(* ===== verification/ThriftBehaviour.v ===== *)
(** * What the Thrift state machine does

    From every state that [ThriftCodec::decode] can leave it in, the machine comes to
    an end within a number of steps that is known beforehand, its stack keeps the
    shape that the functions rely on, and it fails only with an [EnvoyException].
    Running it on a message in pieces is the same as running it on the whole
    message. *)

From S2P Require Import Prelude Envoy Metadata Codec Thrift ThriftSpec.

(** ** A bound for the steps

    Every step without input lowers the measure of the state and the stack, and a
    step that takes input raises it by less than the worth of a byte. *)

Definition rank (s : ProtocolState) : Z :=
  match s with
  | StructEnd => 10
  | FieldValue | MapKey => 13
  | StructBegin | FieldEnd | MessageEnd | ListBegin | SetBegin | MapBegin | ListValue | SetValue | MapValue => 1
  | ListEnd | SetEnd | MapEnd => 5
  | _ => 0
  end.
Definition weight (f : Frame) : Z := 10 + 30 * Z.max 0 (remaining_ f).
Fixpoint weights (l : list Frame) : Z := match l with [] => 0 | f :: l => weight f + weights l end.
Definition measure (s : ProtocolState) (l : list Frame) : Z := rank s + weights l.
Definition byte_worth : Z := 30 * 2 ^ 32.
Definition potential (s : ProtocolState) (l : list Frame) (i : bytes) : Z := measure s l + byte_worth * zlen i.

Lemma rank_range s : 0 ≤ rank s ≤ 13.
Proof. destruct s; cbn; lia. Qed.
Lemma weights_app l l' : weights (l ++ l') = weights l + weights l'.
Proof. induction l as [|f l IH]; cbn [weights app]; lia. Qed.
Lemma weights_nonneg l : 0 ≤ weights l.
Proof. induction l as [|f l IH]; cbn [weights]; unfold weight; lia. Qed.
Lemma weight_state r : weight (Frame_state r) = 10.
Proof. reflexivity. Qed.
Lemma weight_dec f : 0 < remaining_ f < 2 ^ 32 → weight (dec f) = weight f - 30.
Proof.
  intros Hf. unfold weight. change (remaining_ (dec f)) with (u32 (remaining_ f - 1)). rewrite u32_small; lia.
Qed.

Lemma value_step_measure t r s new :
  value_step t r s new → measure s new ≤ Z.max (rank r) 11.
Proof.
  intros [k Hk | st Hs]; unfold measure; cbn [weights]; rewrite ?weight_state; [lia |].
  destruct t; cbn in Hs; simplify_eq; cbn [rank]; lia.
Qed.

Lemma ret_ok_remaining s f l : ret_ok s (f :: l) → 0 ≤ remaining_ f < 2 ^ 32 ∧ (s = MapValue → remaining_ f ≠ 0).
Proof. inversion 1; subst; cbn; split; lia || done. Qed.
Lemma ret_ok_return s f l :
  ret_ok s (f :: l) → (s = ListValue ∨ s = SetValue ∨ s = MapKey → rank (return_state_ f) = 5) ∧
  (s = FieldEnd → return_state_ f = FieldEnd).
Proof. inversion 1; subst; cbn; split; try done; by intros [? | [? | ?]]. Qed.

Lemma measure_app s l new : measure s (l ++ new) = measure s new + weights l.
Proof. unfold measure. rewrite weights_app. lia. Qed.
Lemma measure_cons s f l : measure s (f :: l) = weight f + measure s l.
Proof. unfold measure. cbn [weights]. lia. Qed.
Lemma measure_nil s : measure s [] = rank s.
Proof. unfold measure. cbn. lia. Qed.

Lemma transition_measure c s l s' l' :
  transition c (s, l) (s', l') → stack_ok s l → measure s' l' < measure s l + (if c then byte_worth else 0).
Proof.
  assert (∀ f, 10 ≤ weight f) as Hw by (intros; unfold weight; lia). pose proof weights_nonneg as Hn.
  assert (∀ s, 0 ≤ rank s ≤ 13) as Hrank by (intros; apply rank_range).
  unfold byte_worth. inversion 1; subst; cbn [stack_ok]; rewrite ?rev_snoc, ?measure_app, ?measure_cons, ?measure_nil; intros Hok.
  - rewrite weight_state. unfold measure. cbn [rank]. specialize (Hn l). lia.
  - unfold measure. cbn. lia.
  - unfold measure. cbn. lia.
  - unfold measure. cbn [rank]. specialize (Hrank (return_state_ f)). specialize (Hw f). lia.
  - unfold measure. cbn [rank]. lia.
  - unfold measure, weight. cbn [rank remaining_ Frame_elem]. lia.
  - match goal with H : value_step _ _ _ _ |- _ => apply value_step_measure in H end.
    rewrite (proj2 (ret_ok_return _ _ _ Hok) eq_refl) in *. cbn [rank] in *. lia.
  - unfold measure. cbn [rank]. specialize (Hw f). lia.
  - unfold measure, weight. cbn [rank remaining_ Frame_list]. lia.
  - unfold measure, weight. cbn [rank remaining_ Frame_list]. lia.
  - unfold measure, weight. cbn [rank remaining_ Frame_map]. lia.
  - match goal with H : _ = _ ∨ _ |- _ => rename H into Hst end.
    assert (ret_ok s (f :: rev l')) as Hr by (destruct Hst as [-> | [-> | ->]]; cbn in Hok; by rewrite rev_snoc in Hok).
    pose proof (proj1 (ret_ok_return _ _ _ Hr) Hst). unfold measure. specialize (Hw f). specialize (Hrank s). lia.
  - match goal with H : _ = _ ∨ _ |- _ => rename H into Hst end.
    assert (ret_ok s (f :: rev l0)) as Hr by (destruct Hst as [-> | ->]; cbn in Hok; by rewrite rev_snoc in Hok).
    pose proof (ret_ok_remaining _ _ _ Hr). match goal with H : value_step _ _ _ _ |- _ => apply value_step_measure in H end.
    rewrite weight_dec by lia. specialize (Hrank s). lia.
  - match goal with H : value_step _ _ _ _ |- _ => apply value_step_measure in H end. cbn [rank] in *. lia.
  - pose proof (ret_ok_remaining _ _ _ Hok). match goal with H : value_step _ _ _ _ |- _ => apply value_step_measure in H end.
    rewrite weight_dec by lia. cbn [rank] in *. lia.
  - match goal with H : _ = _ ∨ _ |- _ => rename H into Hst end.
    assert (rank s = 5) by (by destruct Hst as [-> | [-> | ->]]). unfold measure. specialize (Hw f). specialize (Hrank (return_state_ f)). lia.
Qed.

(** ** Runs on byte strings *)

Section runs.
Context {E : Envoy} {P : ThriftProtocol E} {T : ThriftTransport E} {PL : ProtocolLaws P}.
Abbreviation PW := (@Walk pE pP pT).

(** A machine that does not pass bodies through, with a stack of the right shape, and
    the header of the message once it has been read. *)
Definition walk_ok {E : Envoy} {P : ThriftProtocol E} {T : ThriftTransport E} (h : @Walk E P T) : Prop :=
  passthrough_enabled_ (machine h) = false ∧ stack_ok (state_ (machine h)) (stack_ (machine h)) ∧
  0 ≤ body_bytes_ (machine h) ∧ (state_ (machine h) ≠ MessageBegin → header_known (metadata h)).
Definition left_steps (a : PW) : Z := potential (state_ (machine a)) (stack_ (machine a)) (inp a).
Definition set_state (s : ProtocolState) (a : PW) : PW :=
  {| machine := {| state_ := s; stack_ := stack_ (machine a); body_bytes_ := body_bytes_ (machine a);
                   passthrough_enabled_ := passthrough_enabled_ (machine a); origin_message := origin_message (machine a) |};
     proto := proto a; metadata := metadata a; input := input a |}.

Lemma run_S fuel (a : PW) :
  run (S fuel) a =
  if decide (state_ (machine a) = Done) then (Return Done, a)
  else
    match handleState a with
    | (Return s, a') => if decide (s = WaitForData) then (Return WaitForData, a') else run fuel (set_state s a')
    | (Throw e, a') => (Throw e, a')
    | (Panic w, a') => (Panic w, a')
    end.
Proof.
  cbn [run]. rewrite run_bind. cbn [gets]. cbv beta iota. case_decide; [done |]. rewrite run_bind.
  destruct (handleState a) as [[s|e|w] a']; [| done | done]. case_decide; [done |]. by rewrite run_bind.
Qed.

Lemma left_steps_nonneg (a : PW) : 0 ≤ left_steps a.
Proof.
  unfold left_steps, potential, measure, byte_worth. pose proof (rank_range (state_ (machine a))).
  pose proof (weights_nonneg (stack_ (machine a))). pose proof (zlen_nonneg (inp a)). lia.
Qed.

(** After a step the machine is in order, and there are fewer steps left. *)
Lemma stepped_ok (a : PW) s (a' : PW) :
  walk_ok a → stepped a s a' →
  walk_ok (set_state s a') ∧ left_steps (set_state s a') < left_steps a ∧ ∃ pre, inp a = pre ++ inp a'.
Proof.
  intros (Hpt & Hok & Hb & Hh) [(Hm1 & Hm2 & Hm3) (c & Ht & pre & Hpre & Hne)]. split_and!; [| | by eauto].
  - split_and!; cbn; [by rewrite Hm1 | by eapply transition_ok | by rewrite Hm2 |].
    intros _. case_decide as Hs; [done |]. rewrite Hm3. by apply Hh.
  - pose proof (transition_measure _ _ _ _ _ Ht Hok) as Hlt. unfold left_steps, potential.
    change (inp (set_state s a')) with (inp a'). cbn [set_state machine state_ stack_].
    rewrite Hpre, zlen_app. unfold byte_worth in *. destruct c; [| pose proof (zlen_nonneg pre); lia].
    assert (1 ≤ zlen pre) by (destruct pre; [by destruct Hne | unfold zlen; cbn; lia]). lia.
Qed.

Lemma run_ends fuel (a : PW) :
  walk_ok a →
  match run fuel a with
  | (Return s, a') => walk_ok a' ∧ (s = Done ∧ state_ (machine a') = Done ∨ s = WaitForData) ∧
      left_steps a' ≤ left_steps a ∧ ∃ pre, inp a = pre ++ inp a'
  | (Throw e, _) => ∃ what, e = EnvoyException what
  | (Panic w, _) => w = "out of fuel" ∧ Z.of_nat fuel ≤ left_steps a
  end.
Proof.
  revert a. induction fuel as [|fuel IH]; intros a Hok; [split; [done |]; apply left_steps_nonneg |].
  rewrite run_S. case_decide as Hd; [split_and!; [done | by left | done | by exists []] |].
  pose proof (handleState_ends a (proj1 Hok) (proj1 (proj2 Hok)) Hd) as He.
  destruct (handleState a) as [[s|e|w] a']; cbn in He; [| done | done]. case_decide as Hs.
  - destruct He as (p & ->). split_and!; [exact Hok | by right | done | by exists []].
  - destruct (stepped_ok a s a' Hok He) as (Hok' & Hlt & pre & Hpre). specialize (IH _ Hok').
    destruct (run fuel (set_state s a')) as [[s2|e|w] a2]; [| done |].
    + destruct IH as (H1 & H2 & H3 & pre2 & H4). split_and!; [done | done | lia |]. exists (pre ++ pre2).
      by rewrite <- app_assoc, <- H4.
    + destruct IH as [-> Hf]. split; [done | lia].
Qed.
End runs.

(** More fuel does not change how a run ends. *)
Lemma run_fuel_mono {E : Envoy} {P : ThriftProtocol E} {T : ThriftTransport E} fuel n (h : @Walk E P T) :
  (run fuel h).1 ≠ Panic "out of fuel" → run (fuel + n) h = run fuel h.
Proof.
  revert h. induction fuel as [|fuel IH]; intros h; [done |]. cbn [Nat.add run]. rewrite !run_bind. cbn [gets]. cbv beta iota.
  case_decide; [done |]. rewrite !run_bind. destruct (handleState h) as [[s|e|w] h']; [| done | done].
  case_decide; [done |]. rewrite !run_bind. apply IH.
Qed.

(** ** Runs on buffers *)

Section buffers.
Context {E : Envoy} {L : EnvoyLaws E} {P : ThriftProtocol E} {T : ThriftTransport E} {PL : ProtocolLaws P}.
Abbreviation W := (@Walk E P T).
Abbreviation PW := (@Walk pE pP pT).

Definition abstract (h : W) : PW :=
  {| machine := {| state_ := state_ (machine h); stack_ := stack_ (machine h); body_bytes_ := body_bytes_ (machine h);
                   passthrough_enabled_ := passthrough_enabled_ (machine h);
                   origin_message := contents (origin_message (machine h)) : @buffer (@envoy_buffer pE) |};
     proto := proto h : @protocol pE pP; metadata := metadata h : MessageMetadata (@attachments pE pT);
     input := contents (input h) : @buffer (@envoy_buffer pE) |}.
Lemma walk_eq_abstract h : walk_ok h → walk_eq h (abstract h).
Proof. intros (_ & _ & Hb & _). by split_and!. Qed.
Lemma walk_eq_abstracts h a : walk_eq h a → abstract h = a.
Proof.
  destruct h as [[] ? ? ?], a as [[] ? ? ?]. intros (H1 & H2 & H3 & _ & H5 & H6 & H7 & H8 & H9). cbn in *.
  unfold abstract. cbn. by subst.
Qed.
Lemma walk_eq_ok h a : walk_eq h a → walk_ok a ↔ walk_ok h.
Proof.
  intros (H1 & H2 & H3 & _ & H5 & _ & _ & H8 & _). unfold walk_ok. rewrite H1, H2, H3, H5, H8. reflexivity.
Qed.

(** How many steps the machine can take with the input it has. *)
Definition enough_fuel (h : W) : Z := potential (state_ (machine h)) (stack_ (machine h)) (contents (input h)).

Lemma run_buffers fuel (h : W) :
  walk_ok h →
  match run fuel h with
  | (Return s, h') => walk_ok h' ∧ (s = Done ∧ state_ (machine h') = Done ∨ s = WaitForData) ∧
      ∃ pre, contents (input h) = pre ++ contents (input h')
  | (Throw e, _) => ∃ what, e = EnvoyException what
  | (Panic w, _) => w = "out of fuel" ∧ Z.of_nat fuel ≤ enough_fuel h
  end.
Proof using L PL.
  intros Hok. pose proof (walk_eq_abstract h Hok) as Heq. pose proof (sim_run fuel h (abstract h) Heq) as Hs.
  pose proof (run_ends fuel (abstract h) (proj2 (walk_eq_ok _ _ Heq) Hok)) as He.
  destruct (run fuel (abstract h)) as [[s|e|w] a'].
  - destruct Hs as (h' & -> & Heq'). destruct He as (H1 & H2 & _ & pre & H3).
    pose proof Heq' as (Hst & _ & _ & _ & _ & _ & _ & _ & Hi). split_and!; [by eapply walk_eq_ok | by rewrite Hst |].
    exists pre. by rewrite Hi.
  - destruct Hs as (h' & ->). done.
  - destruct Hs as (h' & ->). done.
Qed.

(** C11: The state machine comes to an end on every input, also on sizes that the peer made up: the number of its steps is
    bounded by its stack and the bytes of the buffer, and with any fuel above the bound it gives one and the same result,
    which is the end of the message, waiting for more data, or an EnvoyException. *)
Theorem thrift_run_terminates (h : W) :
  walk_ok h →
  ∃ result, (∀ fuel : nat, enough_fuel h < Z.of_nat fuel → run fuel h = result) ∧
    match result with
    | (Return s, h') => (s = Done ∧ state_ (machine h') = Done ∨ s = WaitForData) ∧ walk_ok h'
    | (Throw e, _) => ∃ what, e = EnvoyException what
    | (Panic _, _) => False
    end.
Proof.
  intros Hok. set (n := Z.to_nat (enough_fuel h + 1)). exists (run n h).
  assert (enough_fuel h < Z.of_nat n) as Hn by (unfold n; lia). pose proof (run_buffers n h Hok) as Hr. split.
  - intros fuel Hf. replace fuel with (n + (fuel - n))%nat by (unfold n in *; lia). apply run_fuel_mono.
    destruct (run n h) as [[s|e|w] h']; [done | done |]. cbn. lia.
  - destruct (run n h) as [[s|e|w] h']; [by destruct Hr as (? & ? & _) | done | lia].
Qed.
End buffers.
════
** Your objective **
Select every line in the material above where the string "revert" occurs, and copy it.

** Expected output **
  revert a. induction fuel as [|fuel IH]; intros a Hok; [split; [done |]; apply left_steps_nonneg |].
  revert h. induction fuel as [|fuel IH]; intros h; [done |]. cbn [Nat.add run]. rewrite !run_bind. cbn [gets]. cbv beta iota.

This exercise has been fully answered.